A trois ans il me menait aux edelweiss dans son sac à dos, ....à dix ans , j'ai vu mourir mon premier chamois, tiré par mon pére, au coup du soir, un coup de maitre dont il avait le secret.......aprés j'ai vécu des instants inoubliables, des courses en montagnes où chaque sorties étaient une raison de s'évader de la vallée, l'affouage, le génépy, les moutons, le foin, la pêche mais surtout les sorties pour reperer les chamois, pour connaitre les postes, les passages, les drailles où de nuits il fallait passer sans se tromper, jamais de pile électrique, puis il s y avait ces parties de chasse,qui font qu'aujourd'hui beaucoup de rochers ,de couloirs, de vallons, de vallées aussi et de lieu-dits me rememorent des souvenirs, des anecdotes, des fous rires aussi, des engeulades parfois,.
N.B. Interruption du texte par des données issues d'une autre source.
(** * eep-emu: decoder of EEPROM-emulation logs in NEC dataflash dumps

    A shallow embedding of the decoding engine of the [eep-emu] package
    (files [global.ts], [nec_emulator.ts], [v850e2.ts] and [rh850.ts]) and the
    properties of its specification that were checked against it.

    JavaScript numbers are integers here ([Z]) except the [length] field of a
    record entry, which the RH850 decoder sets to a quarter of an integer and
    which is therefore a rational ([Q]).  A Node [Buffer] is a list of bytes. *)

From Stdlib Require Import ZArith List Lia Bool QArith Qround Lqa.
From Stdlib Require Import Strings.Byte Strings.Ascii Strings.String.
From stdpp Require Import base option list gmap sorting.

Close Scope Q_scope.
Local Open Scope Z_scope.

(** ** Exceptions and the error monad *)

(** The exceptions the decoder throws, one constructor per [throw] site, plus
    the ones raised by the runtime ([Buffer.alloc], [Buffer.copy], a property
    access on [undefined]). *)
Inductive Exception : Type :=
| RangeError_geometry (blockSize len : Z)
| RangeError_read (addr len : Z)
| RangeError_not_int32 (num : Z)
| RangeError_missing_next (id : Z)
| RangeError_table_header (addr len : Z)
| RangeError_buffer
| Error_checksum (id addr : Z)
| Error_table (id len : Z)
| TypeError_undefined.

Inductive result (A : Type) : Type :=
| Ok (a : A)
| Err (e : Exception).
Arguments Ok {A} a.
Arguments Err {A} e.

#[global] Instance result_ret : MRet result := fun A a => Ok a.

#[global] Instance result_bind : MBind result := fun A B k r =>
  match r with
  | Ok a => k a
  | Err e => Err e
  end.

(** [try { ... } catch (e) { console.error(e) }] around a computation whose
    variable keeps its initial value when the body throws. *)
Definition try_or {A : Type} (r : result A) (dflt : A) : A :=
  match r with
  | Ok a => a
  | Err _ => dflt
  end.

(** A [for] loop whose counter takes the values of [l] in turn, threading the
    state [s] and stopping at the first exception. *)
Fixpoint for_each {I S : Type} (body : I -> S -> result S) (l : list I) (s : S)
  : result S :=
  match l with
  | [] => Ok s
  | i :: l' => s' ← body i s; for_each body l' s'
  end.

(** ** JavaScript 32-bit operators *)

Definition toInt32 (z : Z) : Z := (z + 2 ^ 31) mod 2 ^ 32 - 2 ^ 31.
Definition toUint32 (z : Z) : Z := z mod 2 ^ 32.

(** [a & b], [a << k], [a >> k] and [a >>> k]. *)
Definition js_and (a b : Z) : Z := Z.land (toInt32 a) (toInt32 b).
Definition js_shl (a k : Z) : Z := toInt32 (Z.shiftl (toInt32 a) k).
Definition js_sar (a k : Z) : Z := Z.shiftr (toInt32 a) k.
Definition js_shr (a k : Z) : Z := Z.shiftr (toUint32 a) k.

(** [Math.ceil (a / b)] and [Math.floor (a / b)] for a positive [b]. *)
Definition ceil_div (a b : Z) : Z := - ((- a) / b).
Definition floor_div (a b : Z) : Z := a / b.

(** ** Buffers *)

Abbreviation Buffer := (list byte).

Definition byte_val (b : byte) : Z := Z.of_N (Byte.to_N b).

(** Storing a number into a [Uint8Array] cell keeps it modulo 256. *)
Definition to_uint8 (z : Z) : byte :=
  match Byte.of_N (Z.to_N (z mod 256)) with
  | Some b => b
  | None => x00
  end.

Definition buf_length (b : Buffer) : Z := Z.of_nat (length b).

(** [buf[i]]: [None] stands for [undefined]. *)
Definition buf_get (b : Buffer) (i : Z) : option Z :=
  if i <? 0 then None else byte_val <$> b !! Z.to_nat i.

(** [buf[i]] inside [<<] or as an element of a [Uint32Array]: [undefined]
    becomes 0 in both places. *)
Definition buf_num (b : Buffer) (i : Z) : Z := default 0 (buf_get b i).

(** [Buffer.alloc (size)]: zero-filled, a negative size is refused. *)
Definition Buffer_alloc (size : Z) : result Buffer :=
  if size <? 0 then Err RangeError_buffer
  else Ok (repeat x00 (Z.to_nat size)).

(** [buf.subarray (start, end)]: negative indices count from the end and both
    are clamped to the buffer. *)
Definition clamp_index (len i : Z) : Z :=
  if i <? 0 then Z.max (len + i) 0 else Z.min i len.

Definition subarray (b : Buffer) (start end_ : Z) : Buffer :=
  let s := clamp_index (buf_length b) start in
  let e := clamp_index (buf_length b) end_ in
  take (Z.to_nat (e - s)) (drop (Z.to_nat s) b).

(** [target] with the bytes [src] written from position [pos] on. *)
Definition overwrite (target : Buffer) (pos : nat) (src : Buffer) : Buffer :=
  take pos target ++ src ++ drop (pos + length src) target.

(** [source.copy (target, targetStart, sourceStart, sourceEnd)]; the result
    is the target after the copy. *)
Definition Buffer_copy (source target : Buffer) (targetStart sourceStart sourceEnd : Z)
  : result Buffer :=
  if (targetStart <? 0) || (sourceStart <? 0) || (buf_length source <? sourceStart)
     || (sourceEnd <? 0)
  then Err RangeError_buffer
  else if (buf_length target <=? targetStart) || (sourceEnd <=? sourceStart)
  then Ok target
  else
    let nb := Z.min (Z.min (sourceEnd - sourceStart) (buf_length target - targetStart))
                    (buf_length source - sourceStart) in
    Ok (overwrite target (Z.to_nat targetStart)
          (take (Z.to_nat nb) (drop (Z.to_nat sourceStart) source))).

(** ** The primitive codec ([global.ts], repeated in [nec_emulator.ts]) *)

Definition int32ToWord (num : Z) (lEndian : bool) : result Buffer :=
  if (num <? -2147483648) || (0xffffffff <? num) then Err (RangeError_not_int32 num)
  else
    let b0 := to_uint8 (js_and num 0xff) in
    let b1 := to_uint8 (js_shr (js_and num 0xffff) 8) in
    let b2 := to_uint8 (js_shr (js_and num 0xffffff) 16) in
    let b3 := to_uint8 (js_shr num 24) in
    Ok (if lEndian then [b0; b1; b2; b3] else [b3; b2; b1; b0]).

Definition readUint32 (buf : Buffer) (addr : Z) (lEndian : bool) : result Z :=
  buf ← (if buf_length buf <? 4
         then Buffer_copy buf [x00; x00; x00; x00]
                (if lEndian then 0 else 4 - buf_length buf) 0 (buf_length buf)
         else Ok buf);
  if buf_length buf <? addr + 4 then Err (RangeError_read addr (buf_length buf))
  else
    let word := subarray buf addr (addr + 4) in
    let arr :=
      if lEndian
      then [js_shl (buf_num word 3) 24; js_shl (buf_num word 2) 16;
            js_shl (buf_num word 1) 8; buf_num word 0]
      else [js_shl (buf_num word 0) 24; js_shl (buf_num word 1) 16;
            js_shl (buf_num word 2) 8; buf_num word 3] in
    Ok (fold_left Z.add (map toUint32 arr) 0).

(** [res += buf[i]] turns [res] into [NaN] as soon as one [buf[i]] is
    [undefined]; [NaN & 0xff] is 0. *)
Definition checkSum8bit (buf : Buffer) (start end_ : Z) : Z :=
  let idx := map (fun k => start + Z.of_nat k) (seq 0 (Z.to_nat (end_ - start + 1))) in
  match mapM (buf_get buf) idx with
  | Some vals => js_and (fold_left Z.add vals 0) 0xff
  | None => 0
  end.

(** The little-endian value of four bytes, and of the four bytes of a buffer
    at an offset: what a 32-bit word of the image means. *)
Definition le_word (b0 b1 b2 b3 : Z) : Z :=
  b0 + 2 ^ 8 * b1 + 2 ^ 16 * b2 + 2 ^ 24 * b3.

Definition word_at (buf : Buffer) (addr : nat) : Z :=
  le_word (buf_num buf (Z.of_nat addr)) (buf_num buf (Z.of_nat addr + 1))
          (buf_num buf (Z.of_nat addr + 2)) (buf_num buf (Z.of_nat addr + 3)).

(** The four bytes of a 32-bit word, least significant first. *)
Definition le_bytes (w : Z) : Buffer :=
  [to_uint8 w; to_uint8 (w / 2 ^ 8); to_uint8 (w / 2 ^ 16); to_uint8 (w / 2 ^ 24)].

(** ** Data model ([nec_emulator.ts]) *)

Module EepData.
Record t : Type := mk {
  id : Z;
  widx : Z;
  widx_abs : Z;
  length : Q;
  data : list Z;
  dataBuf : Buffer;
  addr : Z;
}.
End EepData.

Module DataFlashBlock.
Record t : Type := mk {
  id : Z;
  isValid : bool;
  eraseCount : Z;
  rwp : Z;
  buf : Buffer;
}.

Definition set_rwp (b : t) (r : Z) : t :=
  mk (id b) (isValid b) (eraseCount b) r (buf b).
End DataFlashBlock.

(** The fields of a [NecEmulator] object.  [List<T>], an object with numeric
    keys, is a finite map. *)
Record NecEmulator : Type := mkNecEmulator {
  dfBuffer : Buffer;
  eepData : gmap Z EepData.t;
  blockData : gmap Z DataFlashBlock.t;
  nBlocks : Z;
  blockSize : Z;
  activeBlocks : list Z;
}.

Definition set_eepData (this : NecEmulator) (d : gmap Z EepData.t) : NecEmulator :=
  mkNecEmulator (dfBuffer this) d (blockData this) (nBlocks this) (blockSize this)
    (activeBlocks this).

Definition set_blockData (this : NecEmulator) (d : gmap Z DataFlashBlock.t) : NecEmulator :=
  mkNecEmulator (dfBuffer this) (eepData this) d (nBlocks this) (blockSize this)
    (activeBlocks this).

Definition set_activeBlocks (this : NecEmulator) (l : list Z) : NecEmulator :=
  mkNecEmulator (dfBuffer this) (eepData this) (blockData this) (nBlocks this)
    (blockSize this) l.

(** [obj[key]] followed by a property access: a [TypeError] when the key is
    absent. *)
Definition get_defined {A : Type} (o : option A) : result A :=
  match o with
  | Some a => Ok a
  | None => Err TypeError_undefined
  end.

(** The values [a, a+1, ..., b-1] of the counter of
    [for (let i = a; i < b; i++)]. *)
Definition range (a b : Z) : list Z :=
  map (fun k => a + Z.of_nat k) (seq 0 (Z.to_nat (b - a))).

(** The values of the counter of [for (let i = a; i < b; i += step)]. *)
Definition range_step (a b step : Z) : list Z :=
  map (fun k => a + step * Z.of_nat k) (seq 0 (Z.to_nat (ceil_div (b - a) step))).

(** The values of the counter of [for (let i = a; i > b; i -= step)]. *)
Definition range_down (a b step : Z) : list Z :=
  map (fun k => a - step * Z.of_nat k) (seq 0 (Z.to_nat (ceil_div (a - b) step))).

(** [x % y !== 0], where [x % 0] is [NaN]. *)
Definition js_rem_nonzero (x y : Z) : bool :=
  if y =? 0 then true else negb (Z.rem x y =? 0).

(** The constructor of [NecEmulator]. *)
Definition NecEmulator_new (dfBuf : Buffer) (blockSize : Z) : result NecEmulator :=
  if (buf_length dfBuf =? 0) || js_rem_nonzero (buf_length dfBuf) blockSize
  then Err (RangeError_geometry blockSize (buf_length dfBuf))
  else Ok (mkNecEmulator dfBuf ∅ ∅ (buf_length dfBuf / blockSize) blockSize []).

(** [Array.prototype.sort ((a, b) => a - b)]: the ascending arrangement of the
    numbers, which does not depend on the sorting algorithm of the engine. *)
Definition sort_numbers (l : list Z) : list Z := merge_sort Z.le l.

(** One round of the first loop of [getActiveBlocksOrderedList]; the state is
    the pair of [blocks] and [eraseCounts]. *)
Definition collect_block (this : NecEmulator) (i : Z)
    (st : gmap Z (list Z) * list Z) : result (gmap Z (list Z) * list Z) :=
  let '(blocks, eraseCounts) := st in
  b ← get_defined (blockData this !! i);
  if negb (DataFlashBlock.isValid b) then Ok (blocks, eraseCounts)
  else
    let ec := DataFlashBlock.eraseCount b in
    let '(blocks, eraseCounts) :=
      match blocks !! ec with
      | None => (<[ec := []]> blocks, eraseCounts ++ [ec])
      | Some _ => (blocks, eraseCounts)
      end in
    l ← get_defined (blocks !! ec);
    Ok (<[ec := l ++ [i]]> blocks, eraseCounts).

Definition getActiveBlocksOrderedList (this : NecEmulator) : result (list Z) :=
  '(blocks, eraseCounts) ← for_each (collect_block this) (range 0 (nBlocks this)) (∅, []);
  for_each (fun eraseNum finalBlockOrder =>
              l ← get_defined (blocks !! eraseNum);
              Ok (finalBlockOrder ++ sort_numbers l))
           (sort_numbers eraseCounts) [].

(** The second loop of [getBlocksData], the same in both families: each
    write pointer goes to the block it points into. *)
Definition assign_rwps (blockSize : Z) (rwps : list Z)
    (blocks : gmap Z DataFlashBlock.t) : result (gmap Z DataFlashBlock.t) :=
  for_each (fun rwpAddr blocks =>
              let rwpBlock := floor_div rwpAddr blockSize in
              b ← get_defined (blocks !! rwpBlock);
              Ok (<[rwpBlock := DataFlashBlock.set_rwp b rwpAddr]> blocks))
           rwps blocks.

(** The copy of block [i] of the image made by [getBlocksData]. *)
Definition block_window (this : NecEmulator) (i : Z) : result Buffer :=
  blockBuffer ← Buffer_alloc (blockSize this);
  Buffer_copy (dfBuffer this) blockBuffer 0 (i * blockSize this) (buf_length (dfBuffer this)).

(** ** Family A: NEC V850E2 ([v850e2.ts]) *)

Module V850e2.

Definition BLOCK_SIZE : Z := 0x1000.
Definition ACTIVE_FLAG : Z := 0x55555555.
Definition REF_END_FLAG : Z := 0xffffffff.

Definition isValidBlock (this : NecEmulator) (blockBuffer : Buffer) : result bool :=
  if negb (buf_length blockBuffer =? blockSize this) then Ok false
  else
    w ← readUint32 blockBuffer 0x10 true;
    if negb (ACTIVE_FLAG =? w) then Ok false
    else
      w ← readUint32 blockBuffer 0x18 true;
      if negb (ACTIVE_FLAG =? w) then Ok false
      else
        w ← readUint32 blockBuffer 0x20 true;
        Ok (ACTIVE_FLAG =? w).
Et ce qui restera en moi à jamais c'est toutes les fois où il me racontait le passé, les coups de chasse dans ces montagnes qu'il connaissait par coeur et qu'il ne cessait de gravir et d'aimer.
Combien de fois il est parti seul, de bonne heure, sans dire où il allait, et bien avant que le village se mette en mouvement, je me levais souvent à peine, il prenait un café avec moi, et sur son visage je devinais que sa sortie n'avait pas été vaine, le chamois , bien rangé dans le coffre de la vieille ami6, se retrouvait vite accroché à deux vielles limes plantées dans le linteau de meleze de la porte de la grange.
Deja les voisins venaient voir le bouc, chacun donnant et son avis sur le poids, sur l'age, mais sans jamais demander le lieu de capture, quand au "pére" il restait evasif, et le soir venu, je l'accompagnait declarer sa prise, en voir d'autres, ceux des autres chasseurs, à l'époque, ils n'etaient pas nombreux , puis venait le moment du depouillage, l'opinel et le poing pour pousser la peau, travaillaient de concert, avec precision, j'aidais à la tâche, mais surtout j'observais pour pouvoir un jour repeter ces gestes.
Les années ont passées, les chasses et les modes de chasse ont evolués, les fréres sont venus complétes l'equipe, d'autres ont quittés l'equipe, certains rêvaient d' en faire partie,....mais la passion qu'il nous a transmis et qu'il a garder jusqu'au bout restera en moi , et chaque jour que Dieu fait, j'ai une pensée pour toi, papa.
Et si cette passion que tu m'a transmis,est devenue aujourd'hui mon métier, chaque chasse que je guide, chaque chasse que je fais pour moi, avec d'autres, avec les frangins, tu es là, ton biais est en moi, et au moment de rendre les honneurs à ces gibiers, tu es à mes cotés.